• [EXERCISE]:
Every line holding the string "exists" should be copied out of the listing.

• [INPUT DATA]:
(* ===== verification/GoStr.v ===== *)
(** * The parts of Go's [strings], [strconv] and [path/filepath] the agent uses

    A Go string is a sequence of bytes, here a [string] of [ascii].  The path
    functions are those of a Unix build (the only one the agent supports). *)
From Stdlib Require Import Ascii.
From stdpp Require Import pretty.
From S2P Require Import Prelude.

(** ** strings *)

Fixpoint HasPrefix (s pre : string) : bool :=
  match pre, s with
  | EmptyString, _ => true
  | String a pre', String b s' => bool_decide (a = b) && HasPrefix s' pre'
  | _, _ => false
  end.

Fixpoint Contains (s sub : string) : bool :=
  HasPrefix s sub ||
  match s with
  | EmptyString => false
  | String _ r => Contains r sub
  end.

Definition byte_at (n : N) : ascii := ascii_of_N n.

(** The one-byte white space of [unicode.IsSpace]. *)
Definition is_space1 (a : ascii) : bool :=
  let n := N_of_ascii a in ((9 <=? n) && (n <=? 13) || (n =? 32))%N.

(** The two- and three-byte UTF-8 encodings of the other white space runes. *)
Definition is_space2 (a b : ascii) : bool :=
  let n := N_of_ascii a in let m := N_of_ascii b in
  ((n =? 0xC2) && ((m =? 0x85) || (m =? 0xA0)))%N.
Definition is_space3 (a b c : ascii) : bool :=
  let n := N_of_ascii a in let m := N_of_ascii b in let k := N_of_ascii c in
  ((n =? 0xE1) && (m =? 0x9A) && (k =? 0x80) ||
   (n =? 0xE2) && (m =? 0x80) &&
     ((0x80 <=? k) && (k <=? 0x8A) || (k =? 0xA8) || (k =? 0xA9) || (k =? 0xAF)) ||
   (n =? 0xE2) && (m =? 0x81) && (k =? 0x9F) ||
   (n =? 0xE3) && (m =? 0x80) && (k =? 0x80))%N.

Fixpoint trim_left (s : list ascii) : list ascii :=
  match s with
  | [] => []
  | a :: r1 =>
      if is_space1 a then trim_left r1 else
      match r1 with
      | b :: r2 =>
          if is_space2 a b then trim_left r2 else
          match r2 with
          | c :: r3 => if is_space3 a b c then trim_left r3 else s
          | [] => s
          end
      | [] => s
      end
  end.

(** The same from the end, on the reversed string. *)
Fixpoint trim_right (s : list ascii) : list ascii :=
  match s with
  | [] => []
  | a :: r1 =>
      if is_space1 a then trim_right r1 else
      match r1 with
      | b :: r2 =>
          if is_space2 b a then trim_right r2 else
          match r2 with
          | c :: r3 => if is_space3 c b a then trim_right r3 else s
          | [] => s
          end
      | [] => s
      end
  end.

Definition TrimSpace (s : string) : string :=
  String.string_of_list_ascii
    (rev (trim_right (rev (trim_left (String.list_ascii_of_string s))))).

(** [strings.Split(s, c)] for a one-byte separator. *)
Fixpoint split (c : ascii) (s : string) : list string :=
  match s with
  | EmptyString => [""]
  | String a r =>
      if decide (a = c) then "" :: split c r
      else match split c r with
           | [] => [String a ""]
           | x :: xs => String a x :: xs
           end
  end.

Fixpoint join (c : ascii) (xs : list string) : string :=
  match xs with
  | [] => ""
  | [x] => x
  | x :: rest => x +:+ String c (join c rest)
  end.

Fixpoint no_char (c : ascii) (s : string) : bool :=
  match s with
  | EmptyString => true
  | String a r => negb (bool_decide (a = c)) && no_char c r
  end.

(** ** strconv *)

Definition Itoa (z : Z) : string := pretty z.

Definition digit_of (a : ascii) : option Z :=
  let n := Z.of_N (N_of_ascii a) in
  if (48 <=? n) && (n <=? 57) then Some (n - 48) else None.

Fixpoint digits (acc : Z) (s : string) : option Z :=
  match s with
  | EmptyString => Some acc
  | String a r => d ← digit_of a; digits (acc * 10 + d) r
  end.

(** [strconv.Atoi]: an optional sign and decimal digits in the [int] range. *)
Definition Atoi (s : string) : result Z :=
  let body := match s with
              | String a r => if bool_decide (a = "+"%char ∨ a = "-"%char) then r else s
              | _ => s
              end in
  let neg := match s with String a _ => bool_decide (a = "-"%char) | _ => false end in
  match body with
  | EmptyString => Err "invalid syntax"
  | _ => match digits 0 body with
         | None => Err "invalid syntax"
         | Some n => let v := if neg then - n else n in
                     if (- 2 ^ 63 <=? v) && (v <? 2 ^ 63) then Ok v else Err "value out of range"
         end
  end.

(** ** path/filepath *)

Definition slash : ascii := "/"%char.

Definition IsAbs (p : string) : bool := HasPrefix p "/".

(** One pass over the elements, [acc] being the output so far, last first. *)
Fixpoint clean_segs (rooted : bool) (segs acc : list string) : list string :=
  match segs with
  | [] => acc
  | x :: rest =>
      clean_segs rooted rest
        (if decide (x = "" ∨ x = ".") then acc
         else if decide (x = "..") then
           match acc with
           | y :: acc' => if decide (y = "..") then if rooted then acc else x :: acc else acc'
           | [] => if rooted then [] else [x]
           end
         else x :: acc)
  end.

(** The elements of a cleaned path. *)
Definition segments (p : string) : list string :=
  rev (clean_segs (IsAbs p) (split slash p) []).

Definition print_path (rooted : bool) (segs : list string) : string :=
  if rooted then String slash (join slash segs)
  else match segs with [] => "." | _ => join slash segs end.

Definition Clean (p : string) : string := print_path (IsAbs p) (segments p).

(** [Join(dir, elem)] with a non-empty directory. *)
Definition Join2 (dir elem : string) : string := Clean (dir +:+ String slash elem).

(** [Abs] in working directory [cwd]. *)
Definition Abs (cwd : result string) (p : string) : result string :=
  if IsAbs p then Ok (Clean p) else d ← cwd; Ok (Join2 d p).

Fixpoint strip_common (bs ts : list string) : list string * list string :=
  match bs, ts with
  | b :: bs', t :: ts' => if decide (b = t) then strip_common bs' ts' else (bs, ts)
  | _, _ => (bs, ts)
  end.

(** [Rel]: the elements of base not shared with target become [".."]; an
    unshared [".."] of the base has no answer. *)
Definition Rel (basepath targpath : string) : result string :=
  let base := Clean basepath in
  let targ := Clean targpath in
  if decide (targ = base) then Ok "."
  else if negb (Bool.eqb (IsAbs base) (IsAbs targ)) then Err "Rel: can't make relative"
  else
    let bs := segments base in
    let ts := match segments targ with
              | [] => if IsAbs targ then [] else ["."]
              | ts => ts
              end in
    let '(b, t) := strip_common bs ts in
    match b, t with
    | ".."%string :: _, _ :: _ => Err "Rel: can't make relative"
    | _, _ => Ok (join slash (((fun _ => "..") <$> b) ++ t))
    end.

(** ** Lemmas *)

Lemma split_not_nil c s : split c s ≠ [].
Proof. destruct s; simpl; [done|]. case_decide; [done|]. by case_match. Qed.

Lemma join_cons c x xs :
  xs ≠ [] → join c (x :: xs) = x +:+ String c (join c xs).
Proof. by destruct xs. Qed.

Lemma join_split c s : join c (split c s) = s.
Proof.
  induction s as [|a s IH]; simpl; [done|]. pose proof (split_not_nil c s) as Hn.
  case_decide as Ha.
  - rewrite join_cons by done. rewrite IH. by subst.
  - destruct (split c s) as [|x xs]; [done|]. rewrite <- IH. by destruct xs.
Qed.

Lemma split_no_char c s : Forall (λ x, no_char c x = true) (split c s).
Proof.
  induction s as [|a s IH]; simpl; [by repeat constructor|].
  case_decide; [by constructor|]. destruct (split c s) as [|x xs].
  - constructor; [|done]. simpl. by rewrite bool_decide_false.
  - apply Forall_cons in IH as [Hx Hxs]. constructor; [|done]. simpl.
    by rewrite bool_decide_false.
Qed.

Lemma split_app c x s :
  no_char c x = true → split c (x +:+ String c s) = x :: split c s.
Proof.
  induction x as [|a x IH]; simpl; intros H; [by case_decide|].
  to_prop. rewrite IH by done. by case_decide.
Qed.

Lemma split_single c x : no_char c x = true → split c x = [x].
Proof.
  induction x as [|a x IH]; simpl; intros H; [done|].
  to_prop. rewrite IH by done. by case_decide.
Qed.

Lemma split_join c xs :
  xs ≠ [] → Forall (λ x, no_char c x = true) xs → split c (join c xs) = xs.
Proof.
  induction xs as [|x xs IH]; intros Hn H; [done|]. apply Forall_cons in H as [Hx Hxs].
  destruct xs as [|y ys]; [by apply split_single|].
  rewrite join_cons by done. rewrite split_app by done. by rewrite IH.
Qed.

(** An element a cleaned rooted path may have. *)
Definition plain_seg (x : string) : Prop :=
  x ≠ "" ∧ x ≠ "." ∧ x ≠ ".." ∧ no_char slash x = true.

Lemma clean_segs_plain segs acc :
  Forall (λ x, no_char slash x = true) segs → Forall plain_seg acc →
  Forall plain_seg (clean_segs true segs acc).
Proof.
  revert acc. induction segs as [|x segs IH]; intros acc Hs Ha; simpl; [done|].
  apply Forall_cons in Hs as [Hx Hs]. apply IH; [done|].
  case_decide as H1; [done|]. case_decide as H2.
  - destruct acc as [|y acc]; [done|]. apply Forall_cons in Ha as [Hy Ha].
    case_decide; [by constructor|done].
  - constructor; [|done]. unfold plain_seg. naive_solver.
Qed.

Lemma segments_plain p : IsAbs p = true → Forall plain_seg (segments p).
Proof.
  intros H. unfold segments. rewrite H. apply Forall_rev, clean_segs_plain; [|done].
  apply split_no_char.
Qed.

Lemma clean_segs_id segs acc :
  Forall plain_seg segs → clean_segs true segs acc = rev segs ++ acc.
Proof.
  revert acc. induction segs as [|x segs IH]; intros acc H; simpl; [done|].
  apply Forall_cons in H as [(H1 & H2 & H3 & _) H].
  rewrite IH by done. rewrite decide_False by naive_solver. rewrite decide_False by done.
  by rewrite <- app_assoc.
Qed.

Lemma IsAbs_print segs : IsAbs (print_path true segs) = true.
Proof. unfold IsAbs. simpl. by destruct (join slash segs). Qed.

Lemma segments_print segs :
  Forall plain_seg segs → segments (print_path true segs) = segs.
Proof.
  intros H. unfold segments. rewrite IsAbs_print.
  assert (split slash (print_path true segs) = "" :: split slash (join slash segs)) as -> by done.
  simpl. destruct segs as [|x xs]; [done|].
  rewrite split_join; [|done|].
  - rewrite clean_segs_id by done. by rewrite app_nil_r, rev_involutive.
  - eapply Forall_impl; [done|]. by intros ? (?&?&?&?).
Qed.

Lemma IsAbs_Clean p : IsAbs (Clean p) = true ↔ IsAbs p = true.
Proof.
  unfold Clean. destruct (IsAbs p) eqn:E; [by rewrite IsAbs_print|]. split; [|done].
  unfold print_path. destruct (segments p) as [|x xs] eqn:Es; [done|].
  intros H. exfalso. (* a relative path has a non-empty first element *)
  assert (∀ segs acc, Forall (λ x, no_char slash x = true ∧ x ≠ "") acc →
    Forall (λ x, no_char slash x = true) segs →
    Forall (λ x, no_char slash x = true ∧ x ≠ "") (clean_segs false segs acc)) as Hc.
  { induction segs as [|y ys IH]; intros acc Ha Hs; simpl; [done|].
    apply Forall_cons in Hs as [Hy Hs]. apply IH; [|done].
    case_decide as H1; [done|]. case_decide as H2.
    - destruct acc as [|z acc]; [constructor; naive_solver|].
      apply Forall_cons in Ha as [Hz Ha]. case_decide; [|done].
      constructor; [naive_solver|by constructor].
    - constructor; [naive_solver|done]. }
  assert (Forall (λ x, no_char slash x = true ∧ x ≠ "") (x :: xs)) as Hf.
  { rewrite <- Es. unfold segments. rewrite E. apply Forall_rev, Hc; [done|].
    apply split_no_char. }
  apply Forall_cons in Hf as [[Hx1 Hx2] _].
  destruct x as [|a x]; [done|]. simpl in Hx1. to_prop.
  unfold IsAbs in H. destruct xs; simpl in H; to_prop; by subst.
Qed.

Lemma segments_Clean p : IsAbs p = true → segments (Clean p) = segments p.
Proof.
  intros H. unfold Clean. rewrite H. apply segments_print. by apply segments_plain.
Qed.

Lemma Clean_idemp p : IsAbs p = true → Clean (Clean p) = Clean p.
Proof.
  intros H. unfold Clean at 1. rewrite segments_Clean by done.
  rewrite (proj2 (IsAbs_Clean p)) by done. unfold Clean. by rewrite H.
Qed.

Lemma strip_common_spec bs ts b t :
  strip_common bs ts = (b, t) →
  ∃ pre, bs = pre ++ b ∧ ts = pre ++ t ∧
    (∀ x y b' t', b = x :: b' → t = y :: t' → x ≠ y).
Proof.
  revert ts. induction bs as [|x bs IH]; intros ts; simpl.
  - intros [= <- <-]. exists []. naive_solver.
  - destruct ts as [|y ts]; [intros [= <- <-]; exists []; naive_solver|].
    case_decide as Hxy.
    + intros H. destruct (IH _ H) as (pre & -> & -> & Hd). exists (x :: pre). naive_solver.
    + intros [= <- <-]. exists []. naive_solver.
Qed.

(** ** Concatenation *)

Lemma string_app_nil s : "" +:+ s = s.
Proof. done. Qed.

Lemma string_app_cons x a b : String x a +:+ b = String x (a +:+ b).
Proof. done. Qed.

Lemma string_app_length a b : String.length (a +:+ b) = (String.length a + String.length b)%nat.
Proof. induction a as [|x a IH]; [done|]. rewrite string_app_cons. simpl. by rewrite IH. Qed.

Lemma string_app_assoc a b c : a +:+ b +:+ c = (a +:+ b) +:+ c.
Proof. induction a as [|x a IH]; [done|]. by rewrite !string_app_cons, IH. Qed.

Lemma string_app_cancel a b s : a +:+ s = b +:+ s → a = b.
Proof.
  revert b. induction a as [|x a IH]; intros [|y b] H; [done| | |].
  1,2: apply (f_equal String.length) in H; rewrite !string_app_length in H; simpl in H; lia.
  rewrite !string_app_cons in H. injection H as -> H. f_equal. by apply IH.
Qed.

• [FINAL ANSWER]:
  - intros [= <- <-]. exists []. naive_solver.
  - destruct ts as [|y ts]; [intros [= <- <-]; exists []; naive_solver|].
    + intros H. destruct (IH _ H) as (pre & -> & -> & Hd). exists (x :: pre). naive_solver.
    + intros [= <- <-]. exists []. naive_solver.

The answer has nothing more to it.